Now that you’re familiar with how to make Japanese fried chicken karaage, let’s jump into it!
Notes & Tips
- It’s crucial to get the temperature of the oil right. If you don’t have a thermometer to measure, try throwing in a tiny piece of coated chicken to observe the bubbles. If the bubbles are small and slow-ish, the temperature is about 320°F. If the bubbles coming out from the bottom are larger and faster, the temperature is around 380°F.
- If the temperature is too high for the first frying round, the chicken can turn out dry. If it’s too low on the second frying round, the chicken will be soggy. So, don’t forget to check yourself before you wreck yourself.

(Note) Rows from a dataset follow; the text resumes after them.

(** * lfring: pointer tagging, slot atomics, RDCSS and capacity rounding

    A shallow embedding of the atomic coordination core of the [lfring]
    package (files [base.go] and the atomics source).  Pointers, [uintptr]
    and [uint] values are integers of the native width, [uint64] values are
    integers below [2^64]; wrap-around is written out where the source
    relies on it.  Memory is a finite map from addresses to pointer-sized
    words, next to a store of the heap-allocated RDCSS descriptors. *)

From Stdlib Require Import ZArith Lia Bool List String.
From stdpp Require Import base option gmap.
Import ListNotations.

Local Open Scope Z_scope.

(** ** Architecture configuration ([base.go], "Defaults") *)

Inductive arch := Arch32 | Arch64.

(** Width of [uintptr] (and of [uint] and of a pointer). *)
Definition uintptr_bits (A : arch) : Z :=
  match A with Arch32 => 32 | Arch64 => 64 end.

Definition uintptr_mod (A : arch) : Z := 2 ^ uintptr_bits A.

(** Conversion to [uintptr]: reduction modulo the width. *)
Definition to_uintptr (A : arch) (z : Z) : Z := z mod uintptr_mod A.

(** [^uintptr(x)]: bitwise complement inside the width. *)
Definition uintptr_not (A : arch) (x : Z) : Z :=
  Z.lxor (uintptr_mod A - 1) (to_uintptr A x).

(** [archADDRSIZE = 32 << uintptr(^uintptr(0)>>63)] *)
Definition archADDRSIZE (A : arch) : Z :=
  Z.shiftl 32 (Z.shiftr (uintptr_not A 0) 63).

(** [archWORDSIZE = archADDRSIZE >> 3] *)
Definition archWORDSIZE (A : arch) : Z := Z.shiftr (archADDRSIZE A) 3.

(** [archMAXTAG = archWORDSIZE - 1] *)
Definition archMAXTAG (A : arch) : Z := archWORDSIZE A - 1.

(** [archPTRMASK = ^uintptr((archADDRSIZE >> 5) + 1)] *)
Definition archPTRMASK (A : arch) : Z :=
  uintptr_not A (Z.shiftr (archADDRSIZE A) 5 + 1).

(** [archPTRSIZE = unsafe.Sizeof(_PTR_)] *)
Definition archPTRSIZE (A : arch) : Z := uintptr_bits A / 8.

(** [ui64NMASK = ^uint64(0)] *)
Definition ui64NMASK : Z := 2 ^ 64 - 1.

Definition cRDSCHDTHRESHOLD : Z := 1000.
Definition cWRSCHDTHRESHOLD : Z := 1000.

(** The package's error values. *)
Inductive error := EPTRINVAL | EPTRINVALT.

(** The [nil] pointer. *)
Definition nil_ptr : Z := 0.

(** ** Outcomes of a call

    A call returns normally, panics with an error value, or faults on an
    address that is not mapped. *)

Inductive outcome (X : Type) : Type :=
| Ok (x : X)
| Panic (e : error)
| Fault.
Arguments Ok {X} x.
Arguments Panic {X} e.
Arguments Fault {X}.

(** ** Pointer tagging *)

(** [GetTag]: [uint(uintptr(ptr) & uintptr(archMAXTAG))] *)
Definition GetTag (A : arch) (ptr : Z) : Z := Z.land ptr (archMAXTAG A).

(** [TaggedPointer]: panics with [EPTRINVALT] when [tag > archMAXTAG],
    otherwise returns [uintptr(ptr) | uintptr(tag)] and a [nil] error. *)
Definition TaggedPointer (A : arch) (ptr tag : Z) : outcome (Z * option error) :=
  if archMAXTAG A <? tag then Panic EPTRINVALT
  else Ok (Z.lor ptr tag, None).

(** [Untag]: [uintptr(ptr) & archPTRMASK] *)
Definition Untag (A : arch) (ptr : Z) : Z := Z.land ptr (archPTRMASK A).

(** [HasTag]: [GetTag(ptr)&archMAXTAG > 0] *)
Definition HasTag (A : arch) (ptr : Z) : bool :=
  0 <? Z.land (GetTag A ptr) (archMAXTAG A).

(** [IsRDCSSDescriptor] *)
Definition IsRDCSSDescriptor (A : arch) (addr : Z) : bool := HasTag A addr.

(** A pointer value of the architecture. *)
Definition is_ptr (A : arch) (p : Z) : Prop := 0 <= p < uintptr_mod A.

(** Natural alignment: a multiple of the word size, so that the low-order
    tag bits (those of [archMAXTAG]) are zero. *)
Definition aligned (A : arch) (p : Z) : Prop := p mod archWORDSIZE A = 0.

- Also, it’s important to not overcrowd the oil because this will affect the temperature. To make sure the chicken doesn’t lower the temperature of the oil, I advise taking it out of the fridge 30 minutes before frying.

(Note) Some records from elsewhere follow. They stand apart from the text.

(** * CSPSTiff: a layered (Photoshop-compatible) TIFF packager

    Shallow embedding of [src/cspstiff.py] and the properties of its
    layer store ([add_layer]), its layer-record builder ([_prep_layers])
    and its writer ([write]).

    The script delegates all binary encoding to [psdtags], [tifffile] and
    [imagecodecs].  Their data classes are embedded as records holding the
    keyword arguments the script passes; their functions ([overlay],
    [tifftag], [cms_profile], [imwrite]) are the fields of the class
    [Libs], over which the whole development is parametric. *)

From Stdlib Require Import ZArith Lia Strings.Byte.
From stdpp Require Import base list strings gmap pretty.

Open Scope Z_scope.

(** ** numpy arrays *)

(** A three-dimensional array of integer samples: [shape] is the
    (height, width, channels) tuple, [data] the rows of pixels. *)
Record ndarray := mk_ndarray {
  nd_shape : nat * nat * nat;
  nd_data : list (list (list Z));
}.

Definition height (a : ndarray) : nat := fst (fst (nd_shape a)).
Definition width (a : ndarray) : nat := snd (fst (nd_shape a)).
Definition channels (a : ndarray) : nat := snd (nd_shape a).

(** [img.shape[:2]] *)
Definition shape2 (a : ndarray) : nat * nat := (height a, width a).

(** [a[i, j, k]]; samples outside the stored data read as zero. *)
Definition getitem (a : ndarray) (i j k : nat) : Z :=
  default 0 (row ← nd_data a !! i; px ← row !! j; px !! k).

(** The array of shape [(h, w, c)] whose sample at [(i, j, k)] is [f i j k]. *)
Definition tabulate (h w c : nat) (f : nat → nat → nat → Z) : ndarray :=
  {| nd_shape := (h, w, c);
     nd_data := (λ i, (λ j, f i j <$> seq 0 c) <$> seq 0 w) <$> seq 0 h |}.

(** Conversion of an integer sample to [dtype=np.uint8]. *)
Definition to_uint8 (x : Z) : Z := x mod 256.

(** Every sample of the array is an unsigned 8-bit value. *)
Definition is_uint8 (a : ndarray) : bool :=
  forallb (forallb (forallb (λ x, (0 <=? x) && (x <? 256)))) (nd_data a).

(** The data has the extent announced by the shape. *)
Definition well_shaped (a : ndarray) : bool :=
  (length (nd_data a) =? height a)%nat
  && forallb (λ row, (length row =? width a)%nat
                     && forallb (λ px, (length px =? channels a)%nat) row)
       (nd_data a).

(** [np.zeros((h, w, c), dtype=np.uint8)] *)
Definition np_zeros (h w c : nat) : ndarray := tabulate h w c (λ _ _ _, 0).

(** [dst[:, :, :n] = src], for [src] of shape [(h, w, n)] and [dst] of
    shape [(h, w, c)]: the samples are converted to the type of [dst]. *)
Definition assign_channels_below (n : nat) (dst src : ndarray) : ndarray :=
  tabulate (height dst) (width dst) (channels dst)
    (λ i j k, if (k <? n)%nat then to_uint8 (getitem src i j k)
              else getitem dst i j k).

(** [dst[:, :, n] = v] *)
Definition assign_channel (n : nat) (dst : ndarray) (v : Z) : ndarray :=
  tabulate (height dst) (width dst) (channels dst)
    (λ i j k, if (k =? n)%nat then to_uint8 v else getitem dst i j k).

(** [layer[..., k]]: the plane of channel [k]. *)
Definition plane (a : ndarray) (k : nat) : list (list Z) :=
  (λ row : list (list Z), (λ px : list Z, default 0 (px !! k)) <$> row)
    <$> nd_data a.

(** ** Exceptions, the world and the effect monad *)

Inductive exn :=
| Exception (msg : string)
| IndexError (index axis size : nat)
| LibraryError (msg : string).

(** *** psdtags enumerations and data classes *)

Inductive PsdKey := PATTERNS | LAYER | UNICODE_LAYER_NAME | LAYER_16 | LAYER_32.
Inductive PsdFormat := BE32BIT | LE32BIT | BE64BIT | LE64BIT.
Inductive PsdColorSpaceType := RGB | HSB | CMYK | Lab | Gray.
Inductive PsdChannelId :=
| CHANNEL0 | CHANNEL1 | CHANNEL2 | CHANNEL3
| TRANSPARENCY_MASK | USER_LAYER_MASK | REAL_USER_LAYER_MASK.
Inductive PsdCompressionType := RAW | RLE | ZIP | ZIP_PREDICTED.
Inductive PsdBlendMode := PASS_THROUGH | NORMAL | DISSOLVE | DARKEN | MULTIPLY.
Inductive PsdClippingType := BASE | NONBASE.
Inductive PsdLayerFlag :=
| TRANSPARENCY_PROTECTED | VISIBLE | OBSOLETE | PHOTOSHOP5 | IRRELEVANT.

Record PsdRectangle := mk_PsdRectangle {
  top : Z; left : Z; bottom : Z; right : Z;
}.

Record PsdChannel := mk_PsdChannel {
  channelid : PsdChannelId;
  ch_compression : PsdCompressionType;
  ch_data : list (list Z);
}.

Record PsdString := mk_PsdString { str_key : PsdKey; str_value : string }.

(** [PsdLayerMask()] carries no argument in this program. *)
Inductive PsdLayerMask := PsdLayerMask_default.

Record PsdLayer := mk_PsdLayer {
  name : string;
  rectangle : PsdRectangle;
  lchannels : list PsdChannel;
  mask : PsdLayerMask;
  opacity : Z;
  blendmode : PsdBlendMode;
  blending_ranges : list Z;
  clipping : PsdClippingType;
  flags : Z;
  linfo : list PsdString;
}.

Record PsdLayers := mk_PsdLayers {
  ls_key : PsdKey;
  has_transparency : bool;
  ls_layers : list PsdLayer;
}.

Record PsdUserMask := mk_PsdUserMask {
  um_colorspace : PsdColorSpaceType;
  um_components : Z * Z * Z * Z;
  um_opacity : Z;
}.

Inductive PsdInfo :=
| PsdEmpty (key : PsdKey)
| PsdFilterMask (colorspace : PsdColorSpaceType) (components : Z * Z * Z * Z)
    (opacity : Z).

(** The keyword arguments of [TiffImageSourceData]; also the entries of
    the module-level [OrderedDict], whose keys never change. *)
Record TiffImageSourceData := mk_TiffImageSourceData {
  isd_name : string;
  psdformat : PsdFormat;
  layers_entry : option PsdLayers;
  usermask : PsdUserMask;
  isd_info : list PsdInfo;
}.

(** *** tifffile *)

(** An extra tag [(code, dtype, count, value, writeonce)]. *)
Record ExtraTag := mk_ExtraTag {
  code : Z;
  dtype : Z;
  count : option Z;
  value : list byte;
  writeonce : bool;
}.

(** What one [tifffile.imwrite] call is asked to put in the file. *)
Record TiffFile := mk_TiffFile {
  raster : ndarray;
  photometric : string;
  compression : string;
  resolution : (Z * Z) * (Z * Z);
  resolutionunit : string;
  metadata : option (list (string * string));
  extratags : list ExtraTag;
}.

(** The state the program acts on besides its own object: the console,
    the module-level parameter dictionary and the files on disk. *)
Record World := mk_World {
  stdout : list string;
  PARAMS_DICT : TiffImageSourceData;
  files : gmap string TiffFile;
}.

- The minimum time for marinating is 30 minutes to 1 hour, but you can marinate it overnight as well. This way you can prep the chicken ahead of time and take it out when you’re ready to fry it up and enjoy.
- Don’t forget to massage each piece of chicken lovingly once coated in the aromatic marinade. This will help the flavors seep into the meat, as well as tenderize the chicken.
- Bear in mind that the size of the chicken thigh pieces will affect their cooking time. Use your critical thinking skills and adjust the time accordingly.
- Let the chicken pieces rest in between frying sessions. This allows the chicken pieces to cook further and become extra tender. If it’s cold where you’re at, you may need to fry them a bit longer for the second round.
- Don’t forget to use paper towels to suck up any excess oil after frying each batch (both the first and second time). If done right, your Japanese fried chicken shouldn’t have more than an 8% oil content at the end.
- If you want to make a large batch of this easy Japanese fried chicken, then turn on the oven to keep your fried chicken pieces warm. Before you begin frying, turn the oven on to about 180°F. Once you finish frying a batch of chicken pieces the second time, keep them in the oven until you’ve finished frying the rest.
Substitutions & Serving Suggestions
Japanese fried karaage chicken can be made with cornstarch or with regular flour. You can even use a combination of both, going half and half. I find that using cornstarch results in a lighter crispy layer.
If you don’t have mirin, don’t worry, you can substitute sugar. Mirin is a bit sweeter, so you’ll want to use ½ teaspoon of sugar if substituting. You could also use an equal part of maple syrup or agave.
I know it may not be easy to find sake, but luckily there are several substitutions available. The closest thing to sake would be dry Sherry or Chinese rice wine. But you can be as creative as substituting sake for white wine, dry vermouth, rice wine vinegar, or even Kombucha.
This is an authentic Japanese karaage chicken recipe with a traditional Japanese marinade. Some recipes like to add garlic to make it more like Chinese fried chicken. Others omit the mirin so that there’s no hint of sweetness. You can always tweak it to your liking.
I suggest serving this easy chicken karaage with fresh shredded cabbage or lettuce and parsley for some freshness. Add a side of fluffy plain rice and dinner is served.
As for which is the best sauce for Japanese fried chicken, it depends on your preference. I love some spicy mayo or even this easy gyoza sauce with garlic & ginger. But what makes this the best chicken karaage is that it’s perfectly tasty even without sauce.
Japanese meals are typically well-balanced with a combination of flavors, textures, colors, and made-ahead dishes. Just because your main dish is something deep-fried, doesn’t mean your meal can’t be healthy. Add plenty of raw vegetables, plain rice, some miso soup, and a portion of fermented food to get a complete range of flavors and nutrients.